L’obiettivo era sensibilizzare sul tema della demenza, raggiungendo anche nuovi utenti e famiglie che necessitano di supporto, attraverso un lavoro di rete tra servizi territoriali, strutture e associazioni.
Lentini e Orsi: «Abbiamo centrato l’obiettivo»
A tracciare un bilancio positivo sono Valeria Lentini, coordinatrice del progetto, e Irene Orsi, psicologa.
«Possiamo dire di aver centrato l’obiettivo», spiegano, sottolineando come gli incontri abbiano registrato una media di venti partecipanti ciascuno. Tra loro anche persone che in passato non si erano mai avvicinate ai servizi offerti da “La Pagina Bianca”, un risultato considerato fondamentale dalle organizzatrici.
I temi affrontati durante il percorso
Nel corso degli incontri sono state affrontate diverse tematiche legate alla demenza e alla vita quotidiana delle famiglie.
Si è parlato degli aspetti della malattia, delle terapie farmacologiche e non farmacologiche, dei servizi presenti sul territorio, dell’importanza dell’attività motoria, delle terapie occupazionali e dei problemi legati alla deglutizione.

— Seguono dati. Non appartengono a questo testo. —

(** * oemof.core.energy_system: a shallow embedding

    The module [oemof/core/energy_system.py] defines three classes:
    [EnergySystem] (the container and process-wide entity registry),
    [Region] and [Simulation].  Python values are embedded as the inductive
    type [pyval]; instances of [EnergySystem] live in a store indexed by
    object identity, because the class attribute [Entity.registry] and the
    return value of [optimize] refer to them by identity.  Code that can
    raise returns a [result]; code that touches the registry, the file
    system or the logger runs in the state monad [M], which keeps the state
    reached when an exception is raised. *)

From Stdlib Require Import ZArith Ascii String.
From stdpp Require Import gmap strings list fin_maps.

Local Open Scope string_scope.

(** ** Python values *)

#[warnings="-register-all"]
Inductive pyval : Type :=
| PyNone
| PyBool (b : bool)
| PyInt (z : Z)
| PyFloat (m e : Z)                      (* the float m * 2^e; never computed with *)
| PyStr (s : string)
| PyList (l : list pyval)
| PyTuple (l : list pyval)
| PyDict (d : gmap string pyval)
| PyObj (cls : string) (attrs : gmap string pyval)   (* an instance and its __dict__ *)
| PyClass (qualname : string)            (* a class object *)
| PyFunc (qualname : string).            (* a module-level function *)

(** Keyword arguments ([**kwargs]) and instance dictionaries ([__dict__])
    are string-keyed maps. *)
Abbreviation pydict := (gmap string pyval).

Inductive exn : Type :=
| TypeError (msg : string)
| ValueError (msg : string)
| AttributeError (name : string)
| ReferenceError
| FileNotFoundError (path : string)
| FileExistsError (path : string)
| NotADirectoryError (path : string)
| IsADirectoryError (path : string)
| PermissionError (path : string)
| EOFError
| PicklingError
| UnpicklingError
| SolverError (msg : string)
| NotModelled (what : string).
(** [NotModelled] is no exception of the program: it marks an input on which
    this embedding does not say what the program does (code of a class that
    is not in these sources would run, or a string is outside ASCII). *)

Inductive result (A : Type) : Type :=
| Ok (a : A)
| Raise (e : exn).
Arguments Ok {A} a.
Arguments Raise {A} e.

Definition rbind {A B} (r : result A) (k : A → result B) : result B :=
  match r with
  | Ok a => k a
  | Raise e => Raise e
  end.

Declare Scope py_scope.
Delimit Scope py_scope with py.
Notation "'let?' x := r 'in' k" := (rbind r (fun x => k))
  (at level 10, x name, r at level 100, k at level 200) : py_scope.
Local Open Scope py_scope.

(** [kwargs.get(key, default)]; [kwargs.get(key)] is the same with
    [None] as the default. *)
Definition kwargs_get (kwargs : pydict) (key : string) (dflt : pyval) : pyval :=
  default dflt (kwargs !! key).

(** [v is None] *)
Definition is_None (v : pyval) : bool :=
  match v with
  | PyNone => true
  | _ => false
  end.

(** [v.name] for the data attributes read in this module ([uid], [solver],
    [debug], [verbose], [duals], [solve_kwargs], [timesteps]): an instance
    looks the name up in its dictionary, the built-in values have none of
    them. *)
Definition getattr (v : pyval) (name : string) : result pyval :=
  match v with
  | PyObj _ attrs =>
      match attrs !! name with
      | Some x => Ok x
      | None => Raise (AttributeError name)
      end
  | _ => Raise (AttributeError name)
  end.

(** [len(v)] of the built-in sized values. *)
Definition py_len (v : pyval) : option nat :=
  match v with
  | PyStr s => Some (String.length s)
  | PyList l => Some (length l)
  | PyTuple l => Some (length l)
  | PyDict d => Some (size d)
  | _ => None
  end.

(** [a + b] where [a] is a tuple: only a tuple can be concatenated to it. *)
Definition tuple_add (a b : pyval) : result pyval :=
  match a, b with
  | PyTuple x, PyTuple y => Ok (PyTuple (x ++ y))
  | _, _ => Raise (TypeError "can only concatenate tuple to tuple")
  end.

(** ** Strings

    [str] is embedded as [string], one character for each code point, which
    covers the strings of ASCII characters ([is_ascii]): on these, indexing
    and slicing count characters and [upper] maps a letter to one letter.
    Functions that slice or change case are applied to ASCII strings
    only. *)

Definition is_ascii_char (c : ascii) : bool := (nat_of_ascii c <? 128)%nat.

Fixpoint is_ascii (s : string) : bool :=
  match s with
  | EmptyString => true
  | String c s' => is_ascii_char c && is_ascii s'
  end.

Definition slash : ascii := "/"%char.

(** [c.upper()] for one ASCII character. *)
Definition ascii_upper (c : ascii) : ascii :=
  let n := nat_of_ascii c in
  if (97 <=? n)%nat && (n <=? 122)%nat then ascii_of_nat (n - 32) else c.

(** [s.upper()] for an ASCII string. *)
Fixpoint str_upper (s : string) : string :=
  match s with
  | EmptyString => EmptyString
  | String c s' => String (ascii_upper c) (str_upper s')
  end.

(** [s.replace(old, new)] for one-character [old] and [new]. *)
Fixpoint str_replace (old new : ascii) (s : string) : string :=
  match s with
  | EmptyString => EmptyString
  | String c s' =>
      String (if Ascii.eqb c old then new else c) (str_replace old new s')
  end.

(** [s.split(sep, maxsplit)] for a one-character [sep] and [maxsplit >= 0]:
    at most [maxsplit] cuts, from the left; empty pieces are kept. *)
Fixpoint str_split (sep : ascii) (maxsplit : nat) (s : string) : list string :=
  match s with
  | EmptyString => [EmptyString]
  | String c s' =>
      match maxsplit with
      | O => [s]
      | S m =>
          if Ascii.eqb c sep then EmptyString :: str_split sep m s'
          else
            match str_split sep maxsplit s' with
            | [] => [String c EmptyString]
            | p :: ps => String c p :: ps
            end
      end
  end.

(** [s[lo:hi]] for [0 <= lo <= hi] and an ASCII string. *)
Definition str_slice (lo hi : nat) (s : string) : string :=
  substring lo (hi - lo) s.

(** [s.startswith('/')], [s.endswith('/')] and [s.rstrip('/')]. *)
Definition startswith_slash (s : string) : bool :=
  match s with
  | String c _ => Ascii.eqb c slash
  | EmptyString => false
  end.

Fixpoint endswith_slash (s : string) : bool :=
  match s with
  | EmptyString => false
  | String c EmptyString => Ascii.eqb c slash
  | String _ s' => endswith_slash s'
  end.

Fixpoint rstrip_slash (s : string) : string :=
  match s with
  | EmptyString => EmptyString
  | String c s' =>
      match rstrip_slash s' with
      | EmptyString => if Ascii.eqb c slash then EmptyString else String c EmptyString
      | r => String c r
      end
  end.

(** ** os.path (posixpath) *)

(** One step of [os.path.join]: an absolute component restarts the path,
    otherwise it is appended after exactly one separator. *)
Definition join2 (path b : string) : string :=
  if startswith_slash b then b
  else if String.eqb path "" || endswith_slash path then path ++ b
  else path ++ "/" ++ b.

(** [os.path.join(a, *p)] *)
Definition os_path_join (a : string) (p : list string) : string :=
  fold_left join2 p a.

Fixpoint has_slash (s : string) : bool :=
  match s with
  | EmptyString => false
  | String c s' => Ascii.eqb c slash || has_slash s'
  end.

(** [p[:p.rfind('/') + 1]] *)
Fixpoint upto_last_slash (p : string) : string :=
  match p with
  | EmptyString => EmptyString
  | String c p' => if has_slash p then String c (upto_last_slash p') else EmptyString
  end.

(** [os.path.dirname(p)]: the head is stripped of trailing slashes unless
    it consists of slashes only. *)
Definition os_path_dirname (p : string) : string :=
  let head := upto_last_slash p in
  match rstrip_slash head with
  | EmptyString => head
  | h => h
  end.

(** [os.path.expanduser("~")] with [$HOME] set to [home_env]. *)
Definition expanduser_tilde (home_env : string) : string :=
  match rstrip_slash home_env with
  | EmptyString => "/"
  | userhome => userhome
  end.

(** ** Iteration *)

Fixpoint chars (s : string) : list pyval :=
  match s with
  | EmptyString => []
  | String c s' => PyStr (String c EmptyString) :: chars s'
  end.

(** The items [for x in v] visits: those of a list or tuple, the characters
    of a string; [None], numbers, functions and classes are not iterable.
    A dictionary yields its keys in the order of insertion, which the map
    does not hold, and what an instance yields is up to its class. *)
Definition py_iter (v : pyval) : result (list pyval) :=
  match v with
  | PyList l | PyTuple l => Ok l
  | PyStr s => Ok (chars s)
  | PyDict _ => Raise (NotModelled "iteration over a dictionary")
  | PyObj _ _ => Raise (NotModelled "iteration over an instance")
  | _ => Raise (TypeError "object is not iterable")
  end.

(** ** class Simulation *)

Module Simulation.

Definition cls : string := "Simulation".

(** [Simulation.__init__(self, **kwargs)]: every attribute is taken from the
    keyword arguments or its default; the constructor then raises when
    [timesteps] is [None]. *)
Definition __init__ (kwargs : pydict) : result pyval :=
  let self : pydict :=
    <["solve_kwargs" := kwargs_get kwargs "solve_kwargs" (PyDict ∅)]>
    (<["fast_build" := kwargs_get kwargs "fast_build" (PyBool false)]>
    (<["relaxed" := kwargs_get kwargs "relaxed" (PyBool false)]>
    (<["timesteps" := kwargs_get kwargs "timesteps" PyNone]>
    (<["duals" := kwargs_get kwargs "duals" (PyBool false)]>
    (<["objective_options" := kwargs_get kwargs "objective_options" (PyDict ∅)]>
    (<["verbose" := kwargs_get kwargs "verbose" (PyBool false)]>
    (<["debug" := kwargs_get kwargs "debug" (PyBool false)]>
    (<["solver" := kwargs_get kwargs "solver" (PyStr "glpk")]> ∅)))))))) in
  let? timesteps := getattr (PyObj cls self) "timesteps" in
  if is_None timesteps
  then Raise (ValueError "No timesteps defined!")
  else Ok (PyObj cls self).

Spazio anche agli aspetti legislativi, al tema dell’affidamento della cura del proprio caro ad altri soggetti, come strutture e centri semiresidenziali, e al fine vita.
Gli incontri hanno potuto contare sulla presenza di esperti di diverse discipline: medici, avvocati, psicologi e tecnici della riabilitazione, che hanno fornito strumenti pratici e informazioni utili per affrontare le difficoltà della quotidianità.
A settembre partirà un nuovo ciclo
Il servizio è stato apprezzato dai partecipanti, tanto che chi ha seguito il primo ciclo ha già chiesto di poter prendere parte anche al successivo.
La ripresa di “Al Caffè” è al momento prevista per il 16 settembre. La formula resterà la stessa: incontri nei bar e nelle case di riposo, per confrontarsi, sostenersi e informarsi in un contesto accogliente e vicino alle persone.
Pietrasanta: «Un supporto prezioso per malati e famiglie»
Soddisfazione per i risultati raggiunti è stata espressa anche dal presidente dell’Unione Montana dei Comuni della Valsesia, Francesco Pietrasanta.
Secondo Pietrasanta, “Al Caffè” conferma l’efficienza dei Servizi Socioassistenziali dell’Unione Montana, sempre pronti a sostenere i soggetti più fragili del territorio.
Il presidente ha rivolto un ringraziamento particolare a Valeria Lentini e Irene Orsi per l’impegno e la professionalità con cui portano avanti “La Pagina Bianca”, offrendo un supporto prezioso a chi soffre di demenza e alle famiglie, spesso disorientate di fronte a una malattia che cambia profondamente la quotidianità non solo dei malati, ma di interi nuclei familiari.